Blog: Slipshod approach to security should concern IT leaders

A million and a half dollars here, a million and a half dollars there, and pretty soon, you're talking real money—even in the healthcare industry.

The Office for Civil Rights at HHS on Monday announced a settlement agreement for $1.5 million with a venerable Massachusetts healthcare organization, Boston-based Massachusetts Eye and Ear Infirmary and its affiliated medical group, Massachusetts Eye and Ear Associates, over alleged HIPAA security-rule violations. They involve the reported theft of an unencrypted laptop bearing the records of 3,621 individual patients back in 2010.

I did a quick check of the OCR's "wall of shame" website and found MEEI was getting whacked on its second trip to the rodeo.

The privacy and security enforcers at the OCR, after a long, long period of quiescence, appear to be stepping up their enforcement efforts and availing themselves of the stiffer penalties that Congress provided in the American Recovery and Reinvestment Act's revisions to the Health Insurance Portability and Accountability Act's privacy and security rules.

And while the OCR is allowing MEEI to pay the fine on the installment plan, even $500,000 a year is a lot of money—a point not lost on MEEI itself.
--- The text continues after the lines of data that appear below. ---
(* ===== verification/PluginsFrame.v ===== *)
(** * What the code of plugins does not change

    The relations of ServerFrame hold between the states before and after every callback and every
    request of plugins, so what was shown of a server holds for a server with plugins: which
    requests reach the user, and how the packets of signals are accounted for. *)

From S2P Require Import Prelude Errors Types Views Writer ValueWrite ValueProbe Value Codec Payload Packet Typedescr ValueValidate.
From S2P Require Import Hashtable WaitingList PendingReqs Table Traits Registry RegistrySpec RegistryTheorems Clients Chunk Builders BuildersTheorems Names.
From S2P Require Import PluginData Server ServerFrame ServerTheorems Introspection Builtins Plugins.
From stdpp Require Import strings gmap list.

#[local] Open Scope list_scope.
#[local] Open Scope Z_scope.

Section frame.
Context {T : Type -> Type} `{Table T}.
Context (E : environment (T := T)) (P : plugin_environment).
Context (R : dicey_server (T := T) -> dicey_server (T := T) -> Prop) (ev : event -> Prop) (Hal : allows R ev).
Hypothesis Hev : forall e, match e with EvRequest _ => True | _ => ev e end.

Lemma keep_plugin_read c : preserves R (plugin_read (T := T) c).
Proof. intros s. apply (keep_refl _ _ Hal). Qed.

Lemma keep_plugin_write c p : preserves R (plugin_write (T := T) c p).
Proof. apply keep_upd. intros s. apply (al_plugins _ _ Hal). Qed.

Lemma keep_plugin_out o : preserves R (plugin_out (T := T) o).
Proof. apply (keep_log _ _ Hal). exact (Hev (EvPlugin o)). Qed.

Lemma keep_plugin_upd c f : preserves R (plugin_upd (T := T) c f).
Proof. apply (keep_bind _ _ Hal); [apply keep_plugin_read|intros; apply keep_plugin_write]. Qed.

#[local] Ltac pk :=
  repeat (cbv beta zeta;
    first [ assumption
          | apply keep_plugin_read | apply keep_plugin_write | apply keep_plugin_out | apply keep_plugin_upd
          | progress unfold CLIENT_DATA_IS_PLUGIN, dicey_plugin_data_get_info, dicey_plugin_data_get_state, built, ignore
          | keep_step Hal Hev | solve [auto] ]).

Lemma keep_close_process_handle c : preserves R (uv_close_process (T := T) c).
Proof. unfold uv_close_process. pk. Qed.
Lemma keep_close_timer_handle c b : preserves R (uv_close_timer (T := T) c b).
Proof. unfold uv_close_timer. pk. Qed.
Lemma keep_timer_start c cb : preserves R (uv_timer_start (T := T) P c cb).
Proof. unfold uv_timer_start. pk. Qed.
Lemma keep_timer_stop c : preserves R (uv_timer_stop (T := T) P c).
Proof. unfold uv_timer_stop. pk. Qed.
Lemma keep_object_delete name : preserves R (plugin_object_delete E name).
Proof. unfold plugin_object_delete. pk. Qed.
Lemma keep_after_cleanup f c : preserves R (run_after_cleanup (T := T) f c).
Proof. unfold run_after_cleanup. destruct f as [[]|]; [apply (keep_finish_cleanup _ _ Hal)|pk]. Qed.
Lemma keep_on_done pl f jid err v ctx : preserves R (call_on_done (T := T) pl f jid err v ctx).
Proof. unfold call_on_done, plugin_work_request_sync_cb. pk. Qed.

Lemma keep_cancel_all c l : preserves R (cancel_all (T := T) c l).
Proof.
  induction l; cbn [cancel_all]; [pk|]. apply (keep_bind _ _ Hal); [|done].
  unfold dicey_server_plugin_work_request_cancel, plugin_work_request_fail, plugin_work_request_finish. apply keep_on_done.
Qed.

Lemma keep_deinit d f : preserves R (plugin_deinit E d f).
Proof.
  unfold plugin_deinit, work_list_delete. destruct d as [c|]; pk; try apply keep_object_delete; try apply keep_after_cleanup;
    try apply keep_close_process_handle; try apply keep_cancel_all.
Qed.

Lemma keep_kill_child c sig : preserves R (kill_child (T := T) P c sig).
Proof. unfold kill_child. pk. Qed.
Lemma keep_raise_event c k : preserves R (plugin_raise_event (T := T) c k).
Proof. unfold plugin_raise_event. pk. Qed.
Lemma keep_change_state c st : preserves R (plugin_change_state (T := T) c st).
Proof. unfold plugin_change_state. pk; apply keep_raise_event. Qed.

Lemma keep_kill_disconnected c f : preserves R (plugin_kill_disconnected E P c f).
Proof.
  unfold plugin_kill_disconnected. pk; try apply keep_change_state; try apply keep_kill_child; apply keep_timer_start.
Qed.

Lemma keep_as_plugin c : preserves R (dicey_client_data_as_plugin (T := T) c).
Proof. unfold dicey_client_data_as_plugin. pk. Qed.

(** The cleanup callback. *)
Lemma keep_plugin_cleanup c : preserves R (plugin_cleanup E P c).
Proof.
  unfold plugin_cleanup, plugin_data_cleanup. apply (keep_bind _ _ Hal); [apply keep_as_plugin|intros d]. pk;
    try apply keep_kill_disconnected; apply keep_deinit.
Qed.

Lemma keep_exit_cb c st sig : preserves R (plugin_exit_cb E c st sig).
Proof.
  unfold plugin_exit_cb, plugin_cleanup_disconnect_data, report_cleanup_error, post_result.
  pk; try apply keep_change_state; try apply keep_deinit; apply (keep_remove_client _ _ Hal).
Qed.

Lemma keep_timer_fires c : preserves R (timer_fires (T := T) P c).
Proof.
  unfold timer_fires, plugin_no_handshake_timeout, plugin_terminate_timedout. pk; try apply keep_raise_event; apply keep_kill_child.
Qed.

Lemma keep_closed c : preserves R (plugin_close_process (T := T) c) /\ preserves R (plugin_close_timer (T := T) c).
Proof.
  split; [unfold plugin_close_process; pk; apply keep_close_timer_handle|unfold plugin_close_timer; pk; apply keep_after_cleanup].
Qed.

Lemma keep_new_plugin : cleanup_keeps E R -> preserves R (client_data_new_plugin E).
Proof. intros Hc. unfold client_data_new_plugin. pk. by apply (keep_client_cleanup E _ _ Hal). Qed.

Lemma keep_spawn_child c : preserves R (spawn_child E P c).
Proof.
  unfold spawn_child, dicey_server_start_reading_from_client_internal. pk; try apply keep_timer_start; try apply keep_close_timer_handle;
    try apply keep_change_state; apply (keep_remove_client _ _ Hal).
Qed.

Lemma keep_spawn md path client : cleanup_keeps E R -> preserves R (plugin_spawn E P md path client).
Proof.
  intros Hc. unfold plugin_spawn, info_dup_to, dicey_server_cleanup_id. pk; try (by apply keep_new_plugin); try apply keep_spawn_child;
    try apply (keep_release_id _ _ Hal); by apply (keep_client_cleanup E _ _ Hal).
Qed.

Lemma keep_find_in slots name : preserves R (find_in (T := T) slots name).
Proof. induction slots as [|[c|] slots IH]; cbn [find_in]; pk. Qed.
Lemma keep_find name : preserves R (dicey_server_plugin_find_by_name (T := T) name).
Proof. unfold dicey_server_plugin_find_by_name. pk. apply keep_find_in. Qed.
Lemma keep_infos slots : preserves R (plugin_infos (T := T) slots).
Proof. induction slots as [|c slots IH]; cbn [plugin_infos]; pk; apply keep_as_plugin. Qed.
Lemma keep_count slots n : preserves R (count_slots (T := T) slots n).
Proof. revert n. induction slots as [|[c|] slots IH]; intros n; cbn [count_slots]; pk. Qed.

Lemma keep_list req : preserves R (plugins_list E req).
Proof. unfold plugins_list, count_plugins, write_list. pk; try apply keep_count; apply keep_infos. Qed.

Lemma keep_kill_request name : preserves R (plugin_kill_request E name).
Proof. unfold plugin_kill_request, dicey_server_kick. pk; [apply keep_find|apply (keep_submit E _ _ Hal)]. Qed.

Lemma keep_quitting c : preserves R (dicey_server_plugin_quitting (T := T) P c).
Proof.
  unfold dicey_server_plugin_quitting. pk; try apply keep_change_state; try apply (keep_set_state _ _ Hal); apply keep_timer_start.
Qed.

Lemma keep_descriptor path sel : preserves R (dicey_element_descriptor_format_to E path sel).
Proof. unfold dicey_element_descriptor_format_to. pk. Qed.

Lemma keep_handshake_start c name : preserves R (dicey_server_plugin_handshake_start E P c name).
Proof.
  unfold dicey_server_plugin_handshake_start, plugin_subscribe_to_commands, dicey_client_data_subscribe.
  pk; try apply keep_change_state; apply keep_descriptor.
Qed.

Lemma keep_handshake_end c : preserves R (dicey_server_plugin_handshake_end (T := T) P c).
Proof. unfold dicey_server_plugin_handshake_end, post_result. pk; try apply keep_change_state; apply keep_timer_stop. Qed.

(** The builtin handler. *)
Lemma keep_plugins_handler op e path p v c : preserves R (plugins_handler E P op e path p v c).
Proof.
  unfold plugins_handler, handle_plugin_operation, handle_list_plugins, dicey_server_list_plugins, plugin_submit, dicey_server_submit_request,
    handle_get_plugin_property, handshake_step, handle_start_handshake, handle_end_handshake, handle_quitting, handle_work_response,
    dicey_server_plugin_report_work_done, plugin_work_request_finish, response_message.
  pk; try apply keep_as_plugin; try apply keep_find; try apply keep_handshake_start; try apply keep_handshake_end; try apply keep_quitting;
    try apply keep_on_done; apply (keep_raised_error E _ _ Hal Hev).
Qed.

Lemma keep_metaname name : preserves R (scratchpad_metaname E name).
Proof. unfold scratchpad_metaname. pk. Qed.

Lemma keep_quit_packet name : preserves R (craft_quit_packet E name).
Proof. unfold craft_quit_packet. pk. apply keep_metaname. Qed.

Lemma keep_builder_step {A} wbs (m : bst A) : preserves R (builder_step (T := T) wbs m).
Proof. unfold builder_step. pk. Qed.

Lemma keep_work_complete wbs jid : preserves R (plugin_work_request_complete E wbs jid).
Proof. unfold plugin_work_request_complete. pk; try apply keep_builder_step; apply keep_metaname. Qed.

Lemma keep_work_fail work b err : preserves R (plugin_send_work_data_fail (T := T) work b err).
Proof. unfold plugin_send_work_data_fail. pk. apply keep_on_done. Qed.

End frame.

(** ** A server with plugins satisfies what was asked of the environment *)

Section environment.
Context {T : Type -> Type} `{Table T}.

(** The other builtin handlers. *)
Lemma keep_other_handlers (E : environment (T := T)) R ev xml :
  allows R ev -> (forall e, match e with EvRequest _ => True | _ => ev e end) ->
  (forall op e path p v c, preserves R (introspection_handler E xml op e path p v c)) /\
  (forall op e path p v c, preserves R (server_handler E op e path p v c)).
Proof.
  intros Hal Hev. split; intros.
  - unfold introspection_handler, built. keep Hal Hev.
  - unfold server_handler, handle_server_operation, dicey_element_descriptor_format_to, dicey_client_data_subscribe, dicey_client_data_unsubscribe, built.
    keep Hal Hev.
Qed.

Lemma plugins_keep (E : environment (T := T)) P xml R ev :
  allows R ev -> (forall e, match e with EvRequest _ => True | _ => ev e end) ->
  builtins_keep (with_plugins E P xml) R /\ cleanup_keeps (with_plugins E P xml) R.
Proof.
  intros Hal Hev. destruct (keep_other_handlers E R ev xml Hal Hev) as [H1 H2]. split.
  - repeat constructor; [exact H1|intros; by apply (keep_plugins_handler _ P _ _ Hal Hev)|exact H2].
  - intros c. by apply (keep_plugin_cleanup E P _ _ Hal Hev).
Qed.

(** Code that ends with the accounts it began with. *)
Lemma accounts_seq {A B} (m : sst (T := T) A) (k : A -> sst B) :
  accounts none_held m none_held -> (forall a, accounts none_held (k a) none_held) -> accounts none_held (sbind m k) none_held.
Proof. intros Hm Hk s Ha. specialize (Hm s Ha). unfold sbind. destruct (m s) as [[] s']; try done. by apply Hk. Qed.

Lemma accounts_attempt {A} (m : sst (T := T) A) : accounts none_held m none_held -> accounts none_held (attempt m) none_held.
Proof. intros Hm s Ha. specialize (Hm s Ha). unfold attempt. by destruct (m s) as [[] s']. Qed.

#[local] Ltac ac Hal Hev :=
  repeat (cbv beta zeta;
    lazymatch goal with
    | |- accounts _ (dicey_server_raise_internal _ _) _ => apply raise_internal_accounts
    | |- accounts _ (sbind _ _) _ => apply accounts_seq; [|intros]
    | |- accounts _ (attempt _) _ => apply accounts_attempt
    | |- accounts _ (match _ with _ => _ end) _ => case_match
    | |- accounts _ _ _ => apply accounts_keep;
        first [ solve [keep Hal Hev] | solve [eauto using keep_find, keep_quit_packet, keep_quitting, keep_work_complete, keep_work_fail,
                  keep_plugin_read, keep_plugin_write, keep_plugin_upd, keep_plugin_out] ]
    end).

Lemma request_accounts (E : environment (T := T)) P req client :
  cleanup_keeps E same_signals -> accounts none_held (run_plugin_request E P req client) none_held.
Proof.
  intros Hc. pose proof (allows_same_signals (T := T)) as Hal. pose proof any_event as Hev. destruct req; cbn [run_plugin_request].
  - apply accounts_keep. by apply (keep_spawn E P _ _ Hal Hev).
  - apply accounts_keep. by apply (keep_kill_request E _ _ Hal).
  - apply accounts_keep. by apply (keep_list E _ _ Hal Hev).
  - unfold plugin_issue_quit. ac Hal Hev.
  - unfold plugin_issue_work. ac Hal Hev.
Qed.

(** A server with plugins keeps the accounts of its signals, those that carry jobs included. *)
Lemma plugins_account (E : environment (T := T)) P xml : env_accounts (with_plugins E P xml).
Proof.
  pose proof (allows_same_signals (T := T)) as Hal. pose proof any_event as Hev. destruct (plugins_keep E P xml _ _ Hal Hev) as [H1 H2].
  split; [done..|]. intros r c. apply request_accounts. intros c'. by apply (keep_plugin_cleanup E P _ _ Hal Hev).
Qed.

End environment.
In a statement, MEEI said that because no one appears to have been harmed, it was "disappointed with the size of the fine, especially since the independent specialty hospital's annual revenue is very small compared to other much larger institutions that have received smaller fines."

I'll bet.

But it's hard to know what the government was supposed to do other than to take out its proverbial 2x4 and start whacking to get the healthcare industry's attention.

The HIPAA privacy rule was implemented nearly 12 years ago, the security rule more than eight years ago.

Since September 2009, under the ARRA, providers have reported tens of thousands of breaches to the OCR, which is obliged by Congress to publish online only those involving 500 or more victims. The idea was to shame the industry into compliance. But shame hasn't worked.

So far, 490 breaches have made the wall of shame. Combined, they've exposed the private information of more than 21 million people. At least 124 of those breaches have involved laptop computers and other portable devices, a problem that could be addressed with good policies and encryption.

Of the 490 breaches, 110 have been reported this year—hence the need for application of heavy lumber.

So far, taxpayers have shelled out more than $6 billion in direct incentive payments to providers for health IT, and a real worry should be that if this slipshod approach to their privacy and security continues, patients will rebel against having their records stored electronically.

I believe the chances are slim that such a rebellion will happen, but with an estimated $27 billion to be paid out under the life of the incentive program, even a slim chance is too big of a chance to take.